:: The data ::

Definition syntax_error (ts : list token) : string :=
  match ts with
  | [] => "incomplete input"
  | t :: _ => "near " ++ quoted (token_text t) ++ ": syntax error"
  end.

(** Names are compared without regard to ASCII case. *)
Definition same_name (a b : string) : bool := String.eqb (upper a) (upper b).

Definition reserved : list string :=
  ["ADD"; "ALL"; "ALTER"; "AND"; "AS"; "AUTOINCREMENT"; "BETWEEN"; "CASE";
   "CHECK"; "COLLATE"; "COMMIT"; "CONSTRAINT"; "CREATE"; "DEFAULT";
   "DELETE"; "DISTINCT"; "DROP"; "ELSE"; "ESCAPE"; "EXCEPT"; "EXISTS";
   "FOREIGN"; "FROM"; "GROUP"; "HAVING"; "IN"; "INDEX"; "INSERT";
   "INTERSECT"; "INTO"; "IS"; "ISNULL"; "JOIN"; "LIMIT"; "NOT"; "NOTHING";
   "NOTNULL"; "NULL"; "ON"; "OR"; "ORDER"; "PRIMARY"; "REFERENCES";
   "SELECT"; "SET"; "TABLE"; "THEN"; "TO"; "TRANSACTION"; "UNION"; "UNIQUE";
   "UPDATE"; "USING"; "VALUES"; "WHEN"; "WHERE"].

Definition is_keyword (w : string) : bool := existsb (String.eqb (upper w)) reserved.

(** The right-hand side of a predicate [col = ...]. *)
Inductive operand : Type :=
| Mark
| Literal (v : value).

Inductive stmt : Type :=
| Create (if_not_exists : bool) (name : string) (cols : list (string * list string))
| Insert (name : string) (cols : list string) (marks : nat)
| Select (cols : option (list string)) (name : string)
         (filter : list (string * operand)) (limit : option Z)
| Update (name : string) (sets : list string) (filter : list (string * operand))
| Delete (name : string) (filter : list (string * operand)).

Definition expect (k : string) (ts : list token) : string + list token :=
  match ts with
  | TWord w :: r => if String.eqb (upper w) k then inr r else inl (syntax_error ts)
  | _ => inl (syntax_error ts)
  end.

Definition expect_symbol (c : ascii) (ts : list token) : string + list token :=
  match ts with
  | TSymbol d :: r => if Ascii.eqb c d then inr r else inl (syntax_error ts)
  | _ => inl (syntax_error ts)
  end.

Definition name_of (ts : list token) : string + (string * list token) :=
  match ts with
  | TWord w :: r => if is_keyword w then inl (syntax_error ts) else inr (w, r)
  | _ => inl (syntax_error ts)
  end.

(** The end of a statement, with or without a semicolon. *)
Definition finish (ts : list token) (s : stmt) : string + stmt :=
  match ts with
  | [] | [TSymbol ";"%char] => inr s
  | _ => inl (syntax_error ts)
  end.

(** [name type-words, name type-words, ... )] *)
Fixpoint column_defs (ts : list token) (cur : option (string * list string))
    (acc : list (string * list string))
    : string + (list (string * list string) * list token) :=
  match ts with
  | TWord w :: r =>
      match cur with
      | None => if is_keyword w then inl (syntax_error ts) else column_defs r (Some (w, [])) acc
      | Some (n, ty) => column_defs r (Some (n, (ty ++ [w])%list)) acc
      end
  | TSymbol c :: r =>
      match cur with
      | Some d =>
          if Ascii.eqb c "," then column_defs r None (acc ++ [d])%list
          else if Ascii.eqb c ")" then inr ((acc ++ [d])%list, r)
          else inl (syntax_error ts)
      | None => inl (syntax_error ts)
      end
  | _ => inl (syntax_error ts)
  end.

(** [name, name, ... )] *)
Fixpoint names (ts : list token) (want_name : bool) (acc : list string)
    : string + (list string * list token) :=
  match ts with
  | TWord w :: r =>
      if want_name && negb (is_keyword w) then names r false (acc ++ [w])%list
      else inl (syntax_error ts)
  | TSymbol c :: r =>
      if want_name then inl (syntax_error ts)
      else if Ascii.eqb c "," then names r true acc
      else if Ascii.eqb c ")" then inr (acc, r)
      else inl (syntax_error ts)
  | _ => inl (syntax_error ts)
  end.

(** [?, ?, ... )] *)
Fixpoint marks_of (ts : list token) (want_mark : bool) (n : nat)
    : string + (nat * list token) :=
  match ts with
  | TSymbol c :: r =>
      if want_mark then
        if Ascii.eqb c "?" then marks_of r false (S n) else inl (syntax_error ts)
      else if Ascii.eqb c "," then marks_of r true n
      else if Ascii.eqb c ")" then inr (n, r)
      else inl (syntax_error ts)
  | _ => inl (syntax_error ts)
  end.

Inductive phase : Type := WantName | WantEq (n : string) | WantOperand (n : string) | WantSep.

:::

Repeat all the material exactly as it stands.

_Answer to this task_:
Definition syntax_error (ts : list token) : string :=
  match ts with
  | [] => "incomplete input"
  | t :: _ => "near " ++ quoted (token_text t) ++ ": syntax error"
  end.

(** Names are compared without regard to ASCII case. *)
Definition same_name (a b : string) : bool := String.eqb (upper a) (upper b).

Definition reserved : list string :=
  ["ADD"; "ALL"; "ALTER"; "AND"; "AS"; "AUTOINCREMENT"; "BETWEEN"; "CASE";
   "CHECK"; "COLLATE"; "COMMIT"; "CONSTRAINT"; "CREATE"; "DEFAULT";
   "DELETE"; "DISTINCT"; "DROP"; "ELSE"; "ESCAPE"; "EXCEPT"; "EXISTS";
   "FOREIGN"; "FROM"; "GROUP"; "HAVING"; "IN"; "INDEX"; "INSERT";
   "INTERSECT"; "INTO"; "IS"; "ISNULL"; "JOIN"; "LIMIT"; "NOT"; "NOTHING";
   "NOTNULL"; "NULL"; "ON"; "OR"; "ORDER"; "PRIMARY"; "REFERENCES";
   "SELECT"; "SET"; "TABLE"; "THEN"; "TO"; "TRANSACTION"; "UNION"; "UNIQUE";
   "UPDATE"; "USING"; "VALUES"; "WHEN"; "WHERE"].

Definition is_keyword (w : string) : bool := existsb (String.eqb (upper w)) reserved.

(** The right-hand side of a predicate [col = ...]. *)
Inductive operand : Type :=
| Mark
| Literal (v : value).

Inductive stmt : Type :=
| Create (if_not_exists : bool) (name : string) (cols : list (string * list string))
| Insert (name : string) (cols : list string) (marks : nat)
| Select (cols : option (list string)) (name : string)
         (filter : list (string * operand)) (limit : option Z)
| Update (name : string) (sets : list string) (filter : list (string * operand))
| Delete (name : string) (filter : list (string * operand)).

Definition expect (k : string) (ts : list token) : string + list token :=
  match ts with
  | TWord w :: r => if String.eqb (upper w) k then inr r else inl (syntax_error ts)
  | _ => inl (syntax_error ts)
  end.

Definition expect_symbol (c : ascii) (ts : list token) : string + list token :=
  match ts with
  | TSymbol d :: r => if Ascii.eqb c d then inr r else inl (syntax_error ts)
  | _ => inl (syntax_error ts)
  end.

Definition name_of (ts : list token) : string + (string * list token) :=
  match ts with
  | TWord w :: r => if is_keyword w then inl (syntax_error ts) else inr (w, r)
  | _ => inl (syntax_error ts)
  end.

(** The end of a statement, with or without a semicolon. *)
Definition finish (ts : list token) (s : stmt) : string + stmt :=
  match ts with
  | [] | [TSymbol ";"%char] => inr s
  | _ => inl (syntax_error ts)
  end.

(** [name type-words, name type-words, ... )] *)
Fixpoint column_defs (ts : list token) (cur : option (string * list string))
    (acc : list (string * list string))
    : string + (list (string * list string) * list token) :=
  match ts with
  | TWord w :: r =>
      match cur with
      | None => if is_keyword w then inl (syntax_error ts) else column_defs r (Some (w, [])) acc
      | Some (n, ty) => column_defs r (Some (n, (ty ++ [w])%list)) acc
      end
  | TSymbol c :: r =>
      match cur with
      | Some d =>
          if Ascii.eqb c "," then column_defs r None (acc ++ [d])%list
          else if Ascii.eqb c ")" then inr ((acc ++ [d])%list, r)
          else inl (syntax_error ts)
      | None => inl (syntax_error ts)
      end
  | _ => inl (syntax_error ts)
  end.

(** [name, name, ... )] *)
Fixpoint names (ts : list token) (want_name : bool) (acc : list string)
    : string + (list string * list token) :=
  match ts with
  | TWord w :: r =>
      if want_name && negb (is_keyword w) then names r false (acc ++ [w])%list
      else inl (syntax_error ts)
  | TSymbol c :: r =>
      if want_name then inl (syntax_error ts)
      else if Ascii.eqb c "," then names r true acc
      else if Ascii.eqb c ")" then inr (acc, r)
      else inl (syntax_error ts)
  | _ => inl (syntax_error ts)
  end.

(** [?, ?, ... )] *)
Fixpoint marks_of (ts : list token) (want_mark : bool) (n : nat)
    : string + (nat * list token) :=
  match ts with
  | TSymbol c :: r =>
      if want_mark then
        if Ascii.eqb c "?" then marks_of r false (S n) else inl (syntax_error ts)
      else if Ascii.eqb c "," then marks_of r true n
      else if Ascii.eqb c ")" then inr (n, r)
      else inl (syntax_error ts)
  | _ => inl (syntax_error ts)
  end.

Inductive phase : Type := WantName | WantEq (n : string) | WantOperand (n : string) | WantSep.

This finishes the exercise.